IDP camp located on Syrian-Jordanian border receives first healthcare in two years

50 patients were exceptionally admitted to a clinic located on a US military base in the al-Rukban camp.
3 min read
01 February, 2022
Opening of the clinic was reportedly due to mounting public pressure by camp's residents. [Image provided by MaT]

On Monday, a clinic opened its doors to civilians in the al-Rukban camp for one day only, the first time the internally displaced person (IDP) camp on the Syrian-Jordanian border has had access to healthcare since the start of the COVID-19 pandemic, almost two years ago.

Abd al-Rizq, a spokesman from the local Syrian-opposition group Maghawir al-Thawra (MaT), told The New Arab that the clinic had accepted and treated 50 patients on Monday, It will be open for only one day to “examine patients with chronic conditions”, the spokesman said, adding that he hoped it could re-open to civilians soon.

Al-Rukban is a makeshift camp of about 12,000 displaced Syrians stranded on the Jordanian border. The camp has no doctors and used to be serviced by a UNICEF clinic across the border in Jordan, but this was closed by the Jordanian government in March 2020 amid the COVID-19 pandemic outbreak.

The clinic is run by MaT and the US-led Coalition to Defeat Daesh/ISIS, who control the roughly 55-kilometer demilitarised zone where the camp is situated. The health centre, which is located on the al-Tanf US military base, does not generally accept civilian patients except in rare circumstances.

The clinic is able to provide almost “all specialised healthcare” in cooperation with the Coalition, the leader of MaT, Brigadier General Mouhanad al-Talla, said on Twitter.

Hussam, a resident of al-Rukban camp speaking under a pseudonym, told The New Arab that the opening of a clinic was “an amazing achievement.”

“We used to be afraid of getting ill because there was no treatment here.
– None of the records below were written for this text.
(** Stand-ins for the library calls outside their fragments, for examples
    that stay inside. *)
Definition noSprintf : string -> list fmt.operand -> string := fun _ _ => "".
Definition noUnmarshal : string -> xml.structInfo -> result string :=
  fun _ _ => inl (foreign_error "outside the modelled fragment").

(** ** Predicates the properties are stated with *)

(** Every byte of [s] satisfies [p]. *)
Fixpoint allBytes (p : ascii -> bool) (s : string) : bool :=
  match s with
  | "" => true
  | String c rest => p c && allBytes p rest
  end.

(** Template text around a slot: no percent sign, so no further directive. *)
Definition plainText (s : string) : bool :=
  allBytes (fun c => negb (c =? "%")%char) s.







(** ** Opening and closing a session ([junos.go], lines 34-45 and 189-192) *)

(** Modelled from the spec: the password configuration that
    [netconf.SSHConfigPassword(user, password)] builds for [DialSSH]; the
    transport library is known here by what is passed to it. *)
Record SSHConfig : Type := SSHConfigPassword { User : string; Password : string }.

(** A procedure body: a function without results returns when its last
    statement is done. *)
Definition proc {St : Type} (body : stmt St unit unit) : St -> St * outcome unit :=
  fun s =>
    match body s with
    | (s', Next _) => (s', Returned tt)
    | (s', Return_ r) => (s', Returned r)
    | (s', Exit e) => (s', Exited e)
    end.

Section Lifecycle.

Variable conn : Type.

(** [netconf.DialSSH]: the connection it opens to a host, or its error. *)
Variable DialSSH : string -> SSHConfig -> result conn.

(** [Conn.Close]: what closing does to the connection, and the error it
    reports. *)
Variable Conn_Close : conn -> conn * option error.

Definition netconf_DialSSH {St R : Type} (target : string) (config : SSHConfig)
  : stmt St R (result conn) :=
  fun w => (w, Next (DialSSH target config)).

(** NewSession establishes a new connection to a Junos device that we will
    use to run our commands against.  (No session exists before the call:
    the body runs over the empty state.) *)
Definition NewSession (host user password : string) : outcome (Session conn) :=
  snd (func (
    r <- netconf_DialSSH host (SSHConfigPassword user password) ;;
    s <- check r ;;
    Return (mkSession s)) tt).

(** [s.Conn.Close()], whose result [Close] does not look at. *)
Definition Conn_Close_call {R : Type} : stmt (Session conn) R (option error) :=
  fun s => let '(c, err) := Conn_Close (Conn s) in (mkSession c, Next err).

(** Close disconnects and closes the session to our Junos device. *)
Definition Close : Session conn -> Session conn * outcome unit :=
  proc (
    _ <- Conn_Close_call ;;
    next tt).

End Lifecycle.

Arguments NewSession {conn} DialSSH host user password.
Arguments Close {conn} Conn_Close s.

(** ** Payloads written out *)

(** The element [<name>content</name>]. *)
Definition element (name content : string) : string :=
  "<" ++ name ++ ">" ++ content ++ "</" ++ name ++ ">".

(** The document the rollback methods decode, around a configuration text,
    and the one [GetRescueConfig] decodes. *)
Definition rollbackDocument (text : string) : string :=
  element "rollback-information"
    (element "configuration-information" (element "configuration-output" text)).

Definition rescueDocument (text : string) : string :=
  element "rescue-information"
    (element "configuration-information" (element "configuration-output" text)).

(** A byte of character data that stands for itself: a plain byte that opens
    no markup ([<]), no entity ([&]) and cannot close a CDATA section ([>]). *)
Definition isDataByte (c : ascii) : bool :=
  xml.isPlainByte c && negb (c =? "<")%char && negb (c =? "&")%char
  && negb (c =? ">")%char.

Definition characterData (s : string) : bool := allBytes isDataByte s.

(** An element name of the modelled fragment. *)
Definition validName (n : string) : bool :=
  match n with
  | "" => false
  | String c _ =>
      (xml.isLetter c || (c =? "_")%char) && negb (xml.hasColon n)
      && allBytes xml.isNameByte n
  end.

(** ** Further sample inputs *)

(** An envelope marked [Ok] that lists a descriptor all the same. *)
Definition warnedOk : RPCReply :=
  {| Ok := true;
     Errors := [mkRPCError "warning: statement ignored"];
     Data := rollbackDocument "no changes" |}.

(** A comparison that found changes, and the output of an operational
    command, each with the line feeds a device puts around the element. *)
Definition sampleDiff : string :=
  "[edit system]
-  host-name r1;
+  host-name r2;
".

Definition diffReply : RPCReply :=
  {| Ok := true;
     Errors := [];
     Data := String "010" "" ++ rollbackDocument sampleDiff ++ String "010" "" |}.

Definition rescueReply : RPCReply :=
  {| Ok := true;
     Errors := [];
     Data := String "010" "" ++ rescueDocument sampleDiff ++ String "010" "" |}.


(** A host that takes one password, dialled into a [counting] connection
    whose closing reports an error. *)
Definition sampleDial : string -> SSHConfig -> result nat :=
  fun host config =>
    if String.eqb host "r1.example.net" && String.eqb (Password config) "secret"
    then inr 0
    else inl (foreign_error "ssh: unable to authenticate").

Definition countingClose : nat -> nat * option error :=
  fun executed => (executed, Some (foreign_error "close: broken pipe")).

(** A connection that, once closed, refuses every RPC.  The connection
    state says whether it is open. *)
Definition sampleExec : bool -> string -> bool * result RPCReply :=
  fun open _ =>
    (open, if open then inr {| Ok := true; Errors := []; Data := "<ok/>" |}
           else inl (foreign_error "session closed")).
Sometimes cases had to be sent to [government-held territory] and some of them died in regime hospitals,” Hussam said.

Without doctors or a proper medical facility, camp residents had to rely on dangerous ad-hoc solutions, or in desperate cases, travel back to regime territory where they risked arrest.

In one particular dramatic case in November 2020, a team of nurses had to perform an 11th-hour Caesarean section with doctors from abroad advising via video call.

According to Hussam, the clinic was opened because of mounting public pressure from residents.  They have held a two-month sit-in starting from December, requesting the international community and the Coalition provide the camp with humanitarian aid.

Demonstrators hosted placards with slogans demanding that the Coalition provide the camp with medicine, education and food aid as “the controlling power in the area”.

Syrian pro-regime forces generally prevent the entry of aid and goods into the demilitarised zone, while Jordan refuses to allow any aid to come into the camp from its territory.

The Coalition does not provide aid to the camp either, saying that it is the responsibility of the Syrian government to provide its citizens with aid. Critics have contended that the Coalition has a responsibility to provide aid to the camp as its controlling power, an assertion US officials have rejected in the past.

The camp has not received any aid since September 2019 and many of its residents suffer from malnutrition, especially the children. Despite this, most residents, including Hussam, refuse to return to regime-held territory for fear of persecution or even torture at the hands of security forces.